Without going into too much detail here's a handful of recommendations: First, pick up a copies of the books "Boundaries," and "Boundaries in Marriage," both by Henry Cloud and John Townsend. You read one and ask you wife to read the other. Let her choose which one she wants to read first and then trade. OR... ask her if she'd be willing to read them aloud together and discuss the content, maybe once or twice a week. If she's unwilling to read a Christian book on boundaries then let me recommend "Learning to Say No," by Carla Wills-Brandon. The Wills-Brandon book will address some of the abuse/trauma your wife has likely experienced. If you can find the New Life Ministries radio broadcast in your area then begin listening to it daily. This is the ministry run by Stephen Arterburn of "Every Man's Battle" fame. He has a talk show in which a team of Christian counselors from varying perspectives attempt to address the various concerns of callers. Listen. Listen daily because you're going to find patterns apply in the lives of those in need and patterns exist in the counsel they are provided. Learn to recognize where these patterns eist in y'all's lives and make the prescribed changes. Don't forget the "Letters to Philip" book I recommended earlier. I have every single couple read that book at the beginning of the counseling relationship and although there are some flaws in the book I have yet to ever hear a couple decry the reading.

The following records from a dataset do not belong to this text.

Ltac refused := apply (seen_raise _ _ (λ _, True)).
Ltac past H := eapply seen_bind; [apply H|intros ? ->; cbn].
Ltac pass := eapply seen_bind; [apply seen_holds; solve [apply holds_assert|apply (holds_ret _ _ (λ _, True)); done|eauto with holds]|intros ? _].
Lemma seen_repair : seen (kept d) (repair_connection signing_key_of) (λ _, True).
Proof. apply seen_holds. unfold repair_connection. hold; try done. Qed.
Lemma seen_leave confirmation : seen (kept d) (leave_fabric location confirmation) (λ _, True).
Proof. unfold leave_fabric. pass. past seen_role. refused. Qed.
Lemma seen_activate : seen (kept d) activate_owner_fabric (λ _, True).
Proof. unfold activate_owner_fabric. past seen_worker. pass. past seen_setup. by apply seen_ret. Qed.
Lemma seen_confirm : seen (kept d) confirm_owner_fabric (λ _, True).
Proof.
  unfold confirm_owner_fabric. past seen_role. eapply seen_bind; [apply seen_holds, holds_is_file|intros active _]. pass.
  apply seen_holds, holds_marker; [by destruct confirmed as (_ & ? & _)|cbn; set_solver].
Qed.
Lemma seen_local_stop : seen (kept d) local_stop (λ _, True).
Proof. apply seen_holds. unfold local_stop. hold; try done. Qed.
Lemma seen_set_remote_assist enabled : seen (kept d) (set_remote_assist_enabled windows enabled) (λ _, True).
Proof. unfold set_remote_assist_enabled. pass. past seen_worker. refused. Qed.
Lemma seen_unconfirmed : seen (kept d) leave_unconfirmed_ownership (λ _, False).
Proof. unfold leave_unconfirmed_ownership. past seen_role. past seen_confirmed. apply seen_raise. Qed.
Lemma seen_begin name : seen (kept d) (begin_pairing windows location install_dir name) (λ _, True).
Proof. unfold begin_pairing. eapply seen_bind; [apply seen_unconfirmed|done]. Qed.
Lemma seen_join invitation : seen (kept d) (join_remote windows location invitation) (λ _, True).
Proof. unfold join_remote. eapply seen_bind; [apply seen_unconfirmed|done]. Qed.
Lemma seen_cancel : seen (kept d) cancel_pairing (λ _, True).
Proof. apply seen_holds. unfold cancel_pairing. hold; try done. Qed.
Lemma seen_persist invitation : seen (kept d) (persist_remote_invite_at invitation) (λ _, True).
Proof.
  unfold persist_remote_invite_at. eapply seen_bind; [apply seen_holds, holds_obtain|intros parsed _]. pass. pass.
  past seen_setup. eapply seen_bind; [by apply (seen_ret _ false (λ b, b = false))|intros ? ->]. refused.
Qed.
Lemma seen_open bound name : seen (kept d) (open_pairing_window windows install_dir bound name) (λ _, True).
Proof.
  unfold open_pairing_window. past seen_role. apply seen_holds. eapply holds_bind; [apply holds_assert|intros _ _].
  eapply holds_bind; [apply holds_firewall|intros _ _]. eapply holds_bind; [apply holds_draw|intros now _].
  eapply holds_bind; [apply holds_draw|intros now' _]. eapply holds_bind; [apply holds_look|intros inner _].
  destruct (open_owner_window _ _ _ _ _) as [[r q] inner']. hold; try done.
Qed.
Lemma seen_approve send_ok id : seen (kept d) (approve_pairing send_ok id) (λ _, True).
Proof.
  unfold approve_pairing. past seen_role. apply seen_holds. eapply holds_bind; [apply holds_assert|intros _ _].
  eapply holds_bind; [apply holds_read|intros token _]. eapply holds_bind; [apply holds_assert|intros _ _].
  eapply holds_bind; [apply holds_draw|intros answer _]. eapply holds_bind; [apply holds_obtain|intros [status invitation] _].
  eapply holds_bind; [apply holds_assert|intros _ _]. eapply holds_bind; [apply holds_draw|intros now _].
  eapply holds_bind; [apply holds_draw|intros random _]. eapply holds_bind; [apply holds_look|intros inner _].
  destruct (approve _ _ _ _ _ _) as [[r inner'] sent]. hold; try done.
Qed.
(** The marker of the owner is among the files that a first start looks for. *)
Lemma seen_any_exists names :
  (∃ name, name ∈ names ∧ name ∈ role_marks ∧ is_file d name = true) → seen (kept d) (any_exists names) (λ b, b = true).
Proof.
  intros (name & Hin & Hn & Hfile). induction names as [|n names IH]; [by apply not_elem_of_nil in Hin|]. cbn [any_exists].
  apply elem_of_cons in Hin as [<-|Hin].
  - eapply (seen_bind _ _ _ (λ b, b = true)); [|intros ? ->; by apply seen_ret].
    intros env w He Hw. unfold exists_at, mbind, P_bind, draw. cbn. rewrite He. cbn. split; [done|]. intros b [= <-].
    unfold exists_, is_file in *. rewrite (mark_kept _ name Hw) by done. by destruct (d !! name) as [[bytes| |[[]|]|]|].
  - eapply seen_bind; [apply seen_holds, holds_exists|intros [] _]; [by apply seen_ret|by apply IH].
Qed.
Lemma seen_reject send_ok id : seen (kept d) (reject_pairing send_ok id) (λ _, True).
Proof.
  apply seen_holds. unfold reject_pairing. eapply holds_bind; [apply holds_look|intros inner _].
  destruct (reject _ _ _) as [[r inner'] sent]. hold; try done.
Qed.
Lemma seen_autostart enabled : seen (kept d) (platform_set_autostart enabled) (λ _, True).
Proof. apply seen_holds. unfold platform_set_autostart. hold; try done. Qed.
Lemma seen_benchmark bounded output : seen (kept d) (run_fabric_benchmark bounded output) (λ _, True).
Proof. unfold run_fabric_benchmark. past seen_role. apply seen_holds. hold; try done. Qed.
Lemma seen_others name entry :
  name ∈ touched → seen (kept d) (match entry with Some e => put name e | None => drop name end) (λ _, True).
Proof.
  intros Hn. apply seen_holds. destruct entry; [apply holds_put|apply holds_drop]; apply elem_of_app; by right.
Qed.
Lemma seen_launch bind : seen (kept d) (launch_fabric parse_url bind) (λ _, True).
Proof.
  unfold launch_fabric, ensure_neutral_first_run. pass.
  eapply (seen_bind _ _ _ (λ _, True)).
  - pass. eapply seen_bind; [apply seen_any_exists|intros ? ->; by apply seen_ret].
    exists OWNER_FABRIC_MARKER. destruct confirmed as (Ho & _). split_and!; [cbn; set_solver..|done].
  - intros _ _. past seen_setup. past seen_worker. apply seen_holds.
    eapply holds_bind; [apply holds_marker; [by destruct confirmed|cbn; set_solver]|intros _ _]. hold; try done.
Qed.
End confirmed.

(** The commands of the application that do more than report, all but the factory reset; the
    storing of an invitation at the end of a pairing; and the other writers of the directory, the
    services, the agent and the task that supervises it, which may do anything to any file. *)
Inductive Command :=
| RepairConnection
| LeaveFabric (confirmation : string)
| ActivateOwnerFabric
| ConfirmOwnerFabric
| LocalStop
| SetRemoteAssist (enabled : bool)
| BeginPairing (device_name : string)
| CancelPairing
| JoinRemote (invitation : string)
| PersistInvite (invitation : string)
| OpenPairingWindow (bound : result string ()) (owner_name : string)
| ApprovePairing (send_ok : nat → bool) (request_id : string)
| LaunchFabric (bind : option string)
| RejectPairing (send_ok : bool) (request_id : string)
| SetAutostart (enabled : bool)
| RunFabricBenchmark (bounded : string → string) (output : option (bool * string * string))
| Others (name : string) (entry : option Entry).
Definition perform (c : Command) : R () :=
  match c with
  | RepairConnection => _ ← repair_connection signing_key_of; mret ()
  | LeaveFabric confirmation => _ ← leave_fabric location confirmation; mret ()
  | ActivateOwnerFabric => _ ← activate_owner_fabric; mret ()
  | ConfirmOwnerFabric => confirm_owner_fabric
  | LocalStop => local_stop
  | SetRemoteAssist enabled => _ ← set_remote_assist_enabled windows enabled; mret ()
  | BeginPairing name => _ ← begin_pairing windows location install_dir name; mret ()
  | CancelPairing => cancel_pairing
  | JoinRemote invitation => _ ← join_remote windows location invitation; mret ()
  | PersistInvite invitation => persist_remote_invite_at invitation
  | OpenPairingWindow bound name => _ ← open_pairing_window windows install_dir bound name; mret ()
  | ApprovePairing send_ok id => _ ← approve_pairing send_ok id; mret ()
  | LaunchFabric bind => _ ← launch_fabric parse_url bind; mret ()
  | RejectPairing send_ok id => _ ← reject_pairing send_ok id; mret ()
  | SetAutostart enabled => platform_set_autostart enabled
  | RunFabricBenchmark bounded output => _ ← run_fabric_benchmark bounded output; mret ()
  | Others name entry => match entry with Some e => put name e | None => drop name end
  end.
Fixpoint perform_all (cs : list Command) : R () :=
  match cs with
  | [] => mret ()
  | c :: cs => _ ← outcome (perform c); perform_all cs
  end.
(** What the other writers touch. *)
Definition touched_by (cs : list Command) : list string :=
  omap (λ c, match c with Others name _ => Some name | _ => None end) cs.
Lemma seen_perform touched d c :
  (∀ name, name ∈ role_marks → name ∉ touched) → confirmed_owner d → (∀ name, name ∈ touched_by [c] → name ∈ touched) →
  seen (kept touched d) (perform c) (λ _, True).
Proof.
  intros Hmarks Hd Hc. destruct c; cbn [perform]; try (eapply seen_bind; [|intros ? _; by apply seen_ret]).
  all: first [by apply seen_repair|by apply seen_leave|by apply seen_activate|by apply seen_confirm|by apply seen_local_stop
             |by apply seen_set_remote_assist|by apply seen_begin|by apply seen_cancel|by apply seen_join
             |by apply seen_persist|by apply seen_open|by apply seen_approve|by apply seen_launch|by apply seen_reject
             |by apply seen_autostart|by apply seen_benchmark|apply seen_others, Hc; by left].
Qed.

Lemma seen_perform_all touched d cs :
  (∀ name, name ∈ role_marks → name ∉ touched) → confirmed_owner d → (∀ name, name ∈ touched_by cs → name ∈ touched) →
  seen (kept touched d) (perform_all cs) (λ _, True).
Proof.
  intros Hmarks Hd. induction cs as [|c cs IH]; intros Htouched; cbn [perform_all]; [by apply seen_ret|].
  assert (touched_by (c :: cs) = touched_by [c] ++ touched_by cs) as Happ by (unfold touched_by; cbn; by destruct c).
  setoid_rewrite Happ in Htouched. setoid_rewrite elem_of_app in Htouched.
  eapply seen_bind; [eapply seen_outcome, (seen_perform touched d c Hmarks Hd); auto|]. auto.
Qed.

End desktop.

(** ** Storing an invitation *)

Section invitation.
Context {codec : Codec}.
Abbreviation with_files := Runtime.set_files.

Definition all_regular (names : list string) (s : Runtime.t) : Prop :=
  ∀ name e, name ∈ names → files s !! name = Some e → ∃ bytes, e = File bytes.
Lemma fault_left f f' : after_fault f = Some f' → f ≠ Zero.
Proof. by intros H ->. Qed.
Lemma last_fault f f' : f ≠ Many → after_fault f = Some f' → f ≠ Zero ∧ f' = Zero.
Proof. destruct f; [done|by intros _ [= <-]..|done]. Qed.
Lemma last_look f f' : f ≠ Many → after_look f = Some f' → f = One ∧ f' = Zero.
Proof. destruct f; [done|by intros _ [= <-]|done..]. Qed.
(** What the removal of stale files leaves: the other files, and on success none of the named. *)
Definition cleaned (names : list string) (f : Faults) (s : Runtime.t) (f' : Faults) (r : result Trouble.t Z) (s' : Runtime.t) : Prop :=
  ∃ d, s' = with_files d s ∧ (∀ name, name ∉ names → d !! name = files s !! name) ∧
    (∀ name, d !! name = None ∨ d !! name = files s !! name) ∧
    match r with Ok _ => f' = f ∧ ∀ name, name ∈ names → d !! name = None | Err _ => f = Zero → ¬ all_regular names s end.
Lemma cleaned_failed names f s f' e : (f = Zero → ¬ all_regular names s) → cleaned names f s f' (Err e) s.
Proof. exists (files s). rewrite with_files_same. auto. Qed.
Lemma cleaned_cons name names f s d f' r s' :
  d !! name = None → (∀ m, m ≠ name → d !! m = files s !! m) →
  cleaned names f (with_files d s) f' r s' → cleaned (name :: names) f s f' r s'.
Proof.
  intros Hnone Hother (d' & -> & Hout & Hor & Hr). cbn in Hout, Hor. exists d'. split_and!.
  - by destruct s.
  - intros k [? ?]%not_elem_of_cons. by rewrite Hout, Hother.
  - intros k. destruct (Hor k) as [?|Hk]; [by left|]. destruct (decide (k = name)) as [->|]; [left; congruence|].
    right. by rewrite Hk, Hother.
  - destruct r as [n|err]; [|intros Hf Hall; apply Hr; [done|]; intros k e Hk He; cbn in He].
    + destruct Hr as [-> Hin]. split; [done|]. intros k [->|Hk]%elem_of_cons; [|by apply Hin]. destruct (Hor name); congruence.
    + apply (Hall k); [by right|]. destruct (decide (k = name)) as [->|]; [congruence|]. by rewrite <- Hother.
Qed.
Lemma wp_remove_stale names n f s : wp (remove_stale names n) (cleaned names f s) f s.
Proof.
  revert n s. induction names as [|name names IH]; intros n s; cbn [remove_stale].
  { step. exists (files s). rewrite with_files_same. split_and!; [done..|auto|done|by intros ? ?%not_elem_of_nil]. }
  step. apply wp_symlink_metadata; [|intros f' e Hf; apply cleaned_failed; by intros ->].
  assert (∀ e, files s !! name = Some e → (∀ bytes, e ≠ File bytes) → ¬ all_regular (name :: names) s) as Hodd.
  { intros e He Hno Hall. destruct (Hall name e) as [bytes ->]; [by left|done|by eapply Hno]. }
  destruct (files s !! name) as [[]|] eqn:E; try (step; apply cleaned_failed; intros _; by eapply Hodd).
  - step. apply wp_remove_file; [intros f' e Hf; apply cleaned_failed; by intros ->|]. rewrite E. eapply wp_weaken; [apply IH|]. intros f' r s'.
    apply cleaned_cons; [apply lookup_delete_eq|]. intros m Hm. by rewrite lookup_delete_ne.
  - eapply wp_weaken; [apply IH|]. intros f' r s' Hs. apply (cleaned_cons _ _ _ _ (files s)); [done..|by rewrite with_files_same].
Qed.
(** A look at the setup marker that fails skips the removal. *)
Lemma wp_remove_stale_in_setup f s :
  f ≠ Many → setup_required (files s) = true →
  wp remove_stale_worker_credentials_in_setup (λ f' r s',
    cleaned stale_credentials f s f' r s' ∨ f = One ∧ f' = Zero ∧ r = Ok 0 ∧ s' = s) f s.
Proof.
  unfold setup_required. intros Hmany Hsetup. unfold remove_stale_worker_credentials_in_setup, setup_required_at. repeat step.
  - rewrite Hsetup. eapply wp_weaken; [apply wp_remove_stale|]. by left.
  - cbn [negb]. step. right. by apply last_look in H as [-> ->].
Qed.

There are many ways to look at codependency but fundamentally Co-dependency is simply a co-occurring dependency on another person's dependency. A spouse is co-addicted to his her husband's alcoholism or gambling or inappropriate contentography use. It doesn't matter that the spouse does not drink, gamble, or view inappropriate contentography. The non-using spouse has invariably adapted to the presence of the other spouse's dependencies.
This manifests itself in some very specific ways, most of which have to do with boundaries. Healthy boundaries teach us right and wrong but boundaries also teach us identity. They teach us where we begin and where we end. the teach me that I am not you and you am not me. I do not have to think the way you think or feel what you feel. I am my own person and have my own beliefs, thoughts, emotions, choices, hopes, goals, etc. and I am not a lesser person if we have differences. Folks with codependency issues have difficulty with that last part. If you'd like to know more about this then post it and I'll respond here in this thread.
Lastly (for now), there also appear to be some attachment concerns for both you and your wife that precede the adultery. If you go to Youtube (yes, youtube) and type "attachment styles" into the search box you'll get several videos to teach you the basics of attachment theory. If you view the vids on anxious and avoidant attachment I believe you will find yourself described. There is a book by Sue Johnson, "Hold Me Tight" that can help develop the skills for connecting. She also wrote a book with a Christian therapist Kenneth Sanderfer, "Created for Connection," that is very good but it is also quite long.
I gotta go for now but I'll return to address the last part of the op when I have time. If you have questions, ask. I'll do what I can to answer them but I do think you will be best served by developing a real-time face-to-face counseling relationship to help decided on either divorce or marriage. I've endeavored to be blunt, but not disrespectful. You're dealing with difficult stuff and and you will likely need someone who can be both encouraging and exhorting. I can back up everything I've posted with scripture so if you're curious just ask but I assume you have some degree of knowledge of scripture already so I posted relying upon that which is already known.